Data shown
(** X11.  After any sequence of speaking callbacks, each flag is what
    the last callback of its own kind said (or what it was, if there was
    none): the agent's callbacks never move the user's flag, nor the
    reverse, and none of them touches the synthesis options or the
    catalog. *)
Theorem flags_follow_last_callback (evs : list speaking_event) (s : session) :
  let s' := after_speaking evs s in
  is_agent_speaking s' = last_agent evs (is_agent_speaking s)
  ∧ is_user_speaking s' = last_user evs (is_user_speaking s)
  ∧ tts_opts s' = tts_opts s
  ∧ cartesia_voices s' = cartesia_voices s.
Proof. exact (after_speaking_spec evs s). Qed.

(** X12.  Between the callbacks and the handler: after any sequence of
    speaking callbacks, a request for a voice that is found with an
    embedding schedules the confirmation if and only if the last agent
    callback and the last user callback both were a stop (or there was
    none and the flag was clear). *)
Theorem confirmation_after_callbacks (evs : list speaking_event)
    (changed : gmap string string) (p : Participant) (s : session)
    (i : string) (voices : list pyval) (d : list (string * pyval))
    (emb : pyval) :
  kind p = PARTICIPANT_KIND_STANDARD →
  is_Some (changed !! "voice") →
  attributes p !! "voice" = Some i → i ≠ "" →
  Py.iter (cartesia_voices s) = Ok voices →
  next_voice voices i = Ok (Some (PDict d)) →
  Py.assoc d "embedding" = Some emb →
  CreateTaskSay "How do I sound now?" true
    ∈ trace_of (on_participant_attributes_changed changed p
                  (after_speaking evs s))
  ↔ last_agent evs (is_agent_speaking s) = false
    ∧ last_user evs (is_user_speaking s) = false.
Proof.
  intros Hk Hc Hv Hi Hit Hn He.
  destruct (after_speaking_spec evs s) as (Ha & Hu & _ & Hcat).
  set (s' := after_speaking evs s) in *.
  assert (Py.iter (cartesia_voices s') = Ok voices) as Hit'
    by (by rewrite Hcat).
  rewrite (handler_lookup s' p changed i voices Hk Hc Hv Hi Hit'), Hn.
  rewrite (next_voice_found_truthy _ _ _ Hn).
  rewrite (apply_voice_with_embedding d emb s' He), Ha, Hu.
  unfold trace_of. cbn [fst].
  destruct (last_agent evs _), (last_user evs _); cbn [negb orb];
    (split; [intros H | intros [H1 H2]]);
    try discriminate; try (in_trace H); [done | right; left].
Qed.
(** * EKS infrastructure program: declarations, configuration and HPA demo

    A shallow embedding of the three Python modules of the repository
    ([config.py], [hpa.py], [__main__.py]).  The program is a straight-line
    sequence of resource declarations handed to the Pulumi SDK; the embedding
    keeps the declared resources in a registry (in declaration order), the
    stack outputs in a finite map and Python exceptions in an error type. *)

From Stdlib Require Import ZArith List Lia Ascii String.
From Stdlib Require Import Floats.SpecFloat.
From stdpp Require Import gmap strings list fin_maps relations pretty.

Local Open Scope Z_scope.
Local Open Scope string_scope.
Set Warnings "-register-all".

(** ** Python data *)

(** Plain Python data: what [json.loads] can return and what the literals of
    the program denote.  Dictionaries keep insertion order and have string
    keys (JSON objects and every dict literal of the program do). *)
Inductive pyval : Type :=
| PNone
| PBool (b : bool)
| PInt (n : Z)
| PFloat (f : spec_float)
| PStr (s : string)
| PList (l : list pyval)
| PDict (d : list (string * pyval)).

(** Exceptions the modelled code can raise. *)
Inductive pyexc : Type :=
| ConfigTypeError (key : string)
| IndexError
| KeyError
| TypeError
| AttributeError (attr : string)
| ImportError (name : string).

Inductive exc (A : Type) : Type :=
| Ok (a : A)
| Raise (e : pyexc).
Arguments Ok {A} a.
Arguments Raise {A} e.

#[global] Instance exc_ret : MRet exc := fun A a => Ok a.
#[global] Instance exc_bind : MBind exc := fun A B f m =>
  match m with
  | Ok a => f a
  | Raise e => Raise e
  end.

(** Python truth value testing, per type. *)
Class Truthy (A : Type) := truthy : A -> bool.

#[global] Instance truthy_bool : Truthy bool := fun b => b.
#[global] Instance truthy_int : Truthy Z := fun n => negb (Z.eqb n 0).
#[global] Instance truthy_str : Truthy string := fun s =>
  match s with EmptyString => false | String _ _ => true end.
#[global] Instance truthy_pyval : Truthy pyval := fun v =>
  match v with
  | PNone => false
  | PBool b => b
  | PInt n => negb (Z.eqb n 0)
  | PFloat f => match f with S754_zero _ => false | _ => true end
  | PStr s => truthy s
  | PList l => match l with [] => false | _ :: _ => true end
  | PDict d => match d with [] => false | _ :: _ => true end
  end.

(** [x or d] where [x] is an [Optional[T]] returned by a configuration
    accessor and [d] a literal of type [T]: [None] and falsy values both
    give [d]. *)
Definition py_or {A} `{Truthy A} (x : option A) (d : A) : A :=
  match x with
  | Some v => if truthy v then v else d
  | None => d
  end.

(** [v[i]] for a non-negative integer literal [i]. *)
Definition subscript (v : pyval) (i : nat) : exc pyval :=
  match v with
  | PList l =>
      match l !! i with Some x => Ok x | None => Raise IndexError end
  | PStr s =>
      match String.get i s with
      | Some c => Ok (PStr (String c EmptyString))
      | None => Raise IndexError
      end
  | PDict _ => Raise KeyError
  | PNone | PBool _ | PInt _ | PFloat _ => Raise TypeError
  end.

(** [from m import n1, ..., nk], where [defined] lists what [m] defines: the
    statement raises [ImportError] at the first name that [m] lacks. *)
Definition import_from (defined names : list string) : exc unit :=
  match List.find (fun n => negb (existsb (String.eqb n) defined)) names with
  | Some n => Raise (ImportError n)
  | None => Ok tt
  end.

(** Dict update [d[k] = v]: replaces in place, or appends a new key. *)
Fixpoint dict_set {V} (d : list (string * V)) (k : string) (v : V)
  : list (string * V) :=
  match d with
  | [] => [(k, v)]
  | (k', v') :: d' =>
      if String.eqb k' k then (k', v) :: d' else (k', v') :: dict_set d' k v
  end.

Fixpoint dict_get {V} (d : list (string * V)) (k : string) : option V :=
  match d with
  | [] => None
  | (k', v') :: d' => if String.eqb k' k then Some v' else dict_get d' k
  end.

(** The dict display [{**base, k1: v1, ..., kn: vn}]. *)
Definition dict_extend {V} (base extra : list (string * V))
  : list (string * V) :=
  fold_left (fun d kv => dict_set d (fst kv) (snd kv)) extra base.

(** Library functions of Python that the program calls and whose text is not
    part of the repository: [int(str)] ([None] for [ValueError]),
    [json.loads] ([None] for a decoding error) and [json.dumps]. *)
Class PyBuiltins := {
  py_int : string -> option Z;
  json_loads : string -> option pyval;
  json_dumps : pyval -> string;
}.

(** ** The configuration store ([pulumi.Config()])

    The stack configuration of the project: raw strings by key. *)
Abbreviation Config := (gmap string string).

Section ConfigAccessors.
Context `{PyBuiltins}.

Definition get (cfg : Config) (key : string) : option string :=
  cfg !! key.

Definition get_bool (cfg : Config) (key : string) : exc (option bool) :=
  match cfg !! key with
  | None => Ok None
  | Some v =>
      if String.eqb v "true" || String.eqb v "True" then Ok (Some true)
      else if String.eqb v "false" || String.eqb v "False" then
        Ok (Some false)
      else Raise (ConfigTypeError key)
  end.

Definition get_int (cfg : Config) (key : string) : exc (option Z) :=
  match cfg !! key with
  | None => Ok None
  | Some v =>
      match py_int v with
      | Some n => Ok (Some n)
      | None => Raise (ConfigTypeError key)
      end
  end.

Definition get_object (cfg : Config) (key : string) : exc (option pyval) :=
  match cfg !! key with
  | None => Ok None
  | Some v =>
      match json_loads v with
      | Some o => Ok (Some o)
      | None => Raise (ConfigTypeError key)
      end
  end.
End ConfigAccessors.

(** ** [config.py] *)
Module config.

Record globals := {
  vpc_name : string;
  vpc_cidr : string;
  availability_zones : pyval;
  private_subnet_1_cidr : string;
  private_subnet_2_cidr : string;
  public_subnet_1_cidr : string;
  public_subnet_2_cidr : string;
  cluster_name : string;
  cluster_version : string;
  cluster_role_name : string;
  node_group_name : string;
  node_desired_count : Z;
  node_min_count : Z;
  node_max_count : Z;
  node_instance_type : string;
  node_role_name : string;
  aws_region : string;
  common_tags : list (string * pyval);
}.

(** Executing the module body, top to bottom. *)
Definition load `{PyBuiltins} (cfg : Config) : exc globals :=
  let vpc_name := py_or (get cfg "vpc_name") "eks-vpc" in
  let vpc_cidr := py_or (get cfg "vpc_cidr") "10.0.0.0/16" in
  az ← get_object cfg "availability_zones";
  let availability_zones :=
    py_or az (PList [PStr "us-east-1a"; PStr "us-east-1b"]) in
  let private_subnet_1_cidr :=
    py_or (get cfg "private_subnet_1_cidr") "10.0.1.0/24" in
  let private_subnet_2_cidr :=
    py_or (get cfg "private_subnet_2_cidr") "10.0.2.0/24" in
  let public_subnet_1_cidr :=
    py_or (get cfg "public_subnet_1_cidr") "10.0.101.0/24" in
  let public_subnet_2_cidr :=
    py_or (get cfg "public_subnet_2_cidr") "10.0.102.0/24" in
  let cluster_name := py_or (get cfg "cluster_name") "eks-cluster" in
  let cluster_version := py_or (get cfg "cluster_version") "1.28" in
  let cluster_role_name :=
    py_or (get cfg "cluster_role_name") "eks-cluster-role" in
  let node_group_name :=
    py_or (get cfg "node_group_name") "eks-node-group" in
  desired ← get_int cfg "node_desired_count";
  let node_desired_count := py_or desired 2 in
  minc ← get_int cfg "node_min_count";
  let node_min_count := py_or minc 1 in
  maxc ← get_int cfg "node_max_count";
  let node_max_count := py_or maxc 4 in
  let node_instance_type :=
    py_or (get cfg "node_instance_type") "t3.medium" in
  let node_role_name := py_or (get cfg "node_role_name") "eks-node-role" in
  let aws_region := py_or (get cfg "aws_region") "us-east-1" in
  let common_tags :=
    [ ("Environment", PStr (py_or (get cfg "environment") "dev"));
      ("Project", PStr (py_or (get cfg "project") "eks-project"));
      ("CreatedBy", PStr "Pulumi") ] in
  mret {|
    vpc_name := vpc_name;
    vpc_cidr := vpc_cidr;
    availability_zones := availability_zones;
    private_subnet_1_cidr := private_subnet_1_cidr;
    private_subnet_2_cidr := private_subnet_2_cidr;
    public_subnet_1_cidr := public_subnet_1_cidr;
    public_subnet_2_cidr := public_subnet_2_cidr;
    cluster_name := cluster_name;
    cluster_version := cluster_version;
    cluster_role_name := cluster_role_name;
    node_group_name := node_group_name;
    node_desired_count := node_desired_count;
    node_min_count := node_min_count;
    node_max_count := node_max_count;
    node_instance_type := node_instance_type;
    node_role_name := node_role_name;
    aws_region := aws_region;
    common_tags := common_tags;
  |}.

End config.

(** ** [hpa.py]: imports and module-level settings *)
Module hpa_config.

(** What [pulumi_kubernetes.autoscaling.v2] defines among the names that
    [hpa.py] asks it for.  The package is not part of the repository; it has
    no [TargetAverageUtilizationMetricStatusArgs]. *)
Definition autoscaling_v2 : list string :=
  [ "HorizontalPodAutoscalerArgs"; "HorizontalPodAutoscalerSpecArgs";
    "MetricSpecArgs"; "ResourceMetricSourceArgs" ].

(** The import statements at the head of the module (lines 5 to 16).  The
    modules and names of lines 5 to 12 exist; the last statement, lines 13
    to 16, asks [pulumi_kubernetes.autoscaling.v2] for five names. *)
Definition imports : exc unit :=
  import_from autoscaling_v2
    [ "HorizontalPodAutoscalerArgs"; "HorizontalPodAutoscalerSpecArgs";
      "MetricSpecArgs"; "ResourceMetricSourceArgs";
      "TargetAverageUtilizationMetricStatusArgs" ].

Record globals := {
  enable_hpa : bool;
  hpa_min_replicas : Z;
  hpa_max_replicas : Z;
  hpa_cpu_threshold : Z;
  hpa_memory_threshold : Z;
  demo_namespace : string;
  demo_app_name : string;
  demo_app_image : string;
  demo_app_replicas : Z;
  demo_app_port : Z;
  common_tags : list (string * pyval);
}.

(** The assignments that follow the imports (lines 18 to 37). *)
Definition settings `{PyBuiltins} (cfg : Config) : exc globals :=
  en ← get_bool cfg "enable_hpa";
  let enable_hpa := py_or en true in
  minr ← get_int cfg "hpa_min_replicas";
  let hpa_min_replicas := py_or minr 2 in
  maxr ← get_int cfg "hpa_max_replicas";
  let hpa_max_replicas := py_or maxr 10 in
  cpu ← get_int cfg "hpa_cpu_threshold";
  let hpa_cpu_threshold := py_or cpu 70 in
  mem ← get_int cfg "hpa_memory_threshold";
  let hpa_memory_threshold := py_or mem 80 in
  let demo_namespace := py_or (get cfg "demo_namespace") "default" in
  let demo_app_name := py_or (get cfg "demo_app_name") "demo-app" in
  let demo_app_image := py_or (get cfg "demo_app_image") "nginx:latest" in
  reps ← get_int cfg "demo_app_replicas";
  let demo_app_replicas := py_or reps 2 in
  port ← get_int cfg "demo_app_port";
  let demo_app_port := py_or port 80 in
  let common_tags :=
    [ ("ManagedBy", PStr "Pulumi"); ("Component", PStr "HPA") ] in
  mret {|
    enable_hpa := enable_hpa;
    hpa_min_replicas := hpa_min_replicas;
    hpa_max_replicas := hpa_max_replicas;
    hpa_cpu_threshold := hpa_cpu_threshold;
    hpa_memory_threshold := hpa_memory_threshold;
    demo_namespace := demo_namespace;
    demo_app_name := demo_app_name;
    demo_app_image := demo_app_image;
    demo_app_replicas := demo_app_replicas;
    demo_app_port := demo_app_port;
    common_tags := common_tags;
  |}.

(** Executing the module body, top to bottom: the imports, then the
    assignments. *)
Definition load `{PyBuiltins} (cfg : Config) : exc globals :=
  _ ← imports;
  settings cfg.

End hpa_config.

(** ** Resource declarations

    A resource object is identified by its position in the registry, the
    order in which the constructors ran. *)
Definition rid := nat.

(** An argument of a resource constructor: plain data, an output of another
    resource ([r.attr], [r.attr['key']]), or a container (argument object,
    dict, list) that may hold outputs.  The SDK classes are not part of the
    repository: reading an attribute of a custom resource object is taken to
    yield the output of that name, as the program expects of every attribute
    it reads.  A component resource, the Helm chart of [hpa.py], has no
    provider-assigned id: its [id] attribute is the plain value [None]. *)
Inductive input : Type :=
| Lit (v : pyval)
| Out (r : rid) (path : list string)
| Obj (fields : list (string * input))
| Arr (items : list input).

What to do
Copy all lines from the material above that hold the word "PNone".

Result of this task
| PNone
  | PNone => false
  | PNone | PBool _ | PInt _ | PFloat _ => Raise TypeError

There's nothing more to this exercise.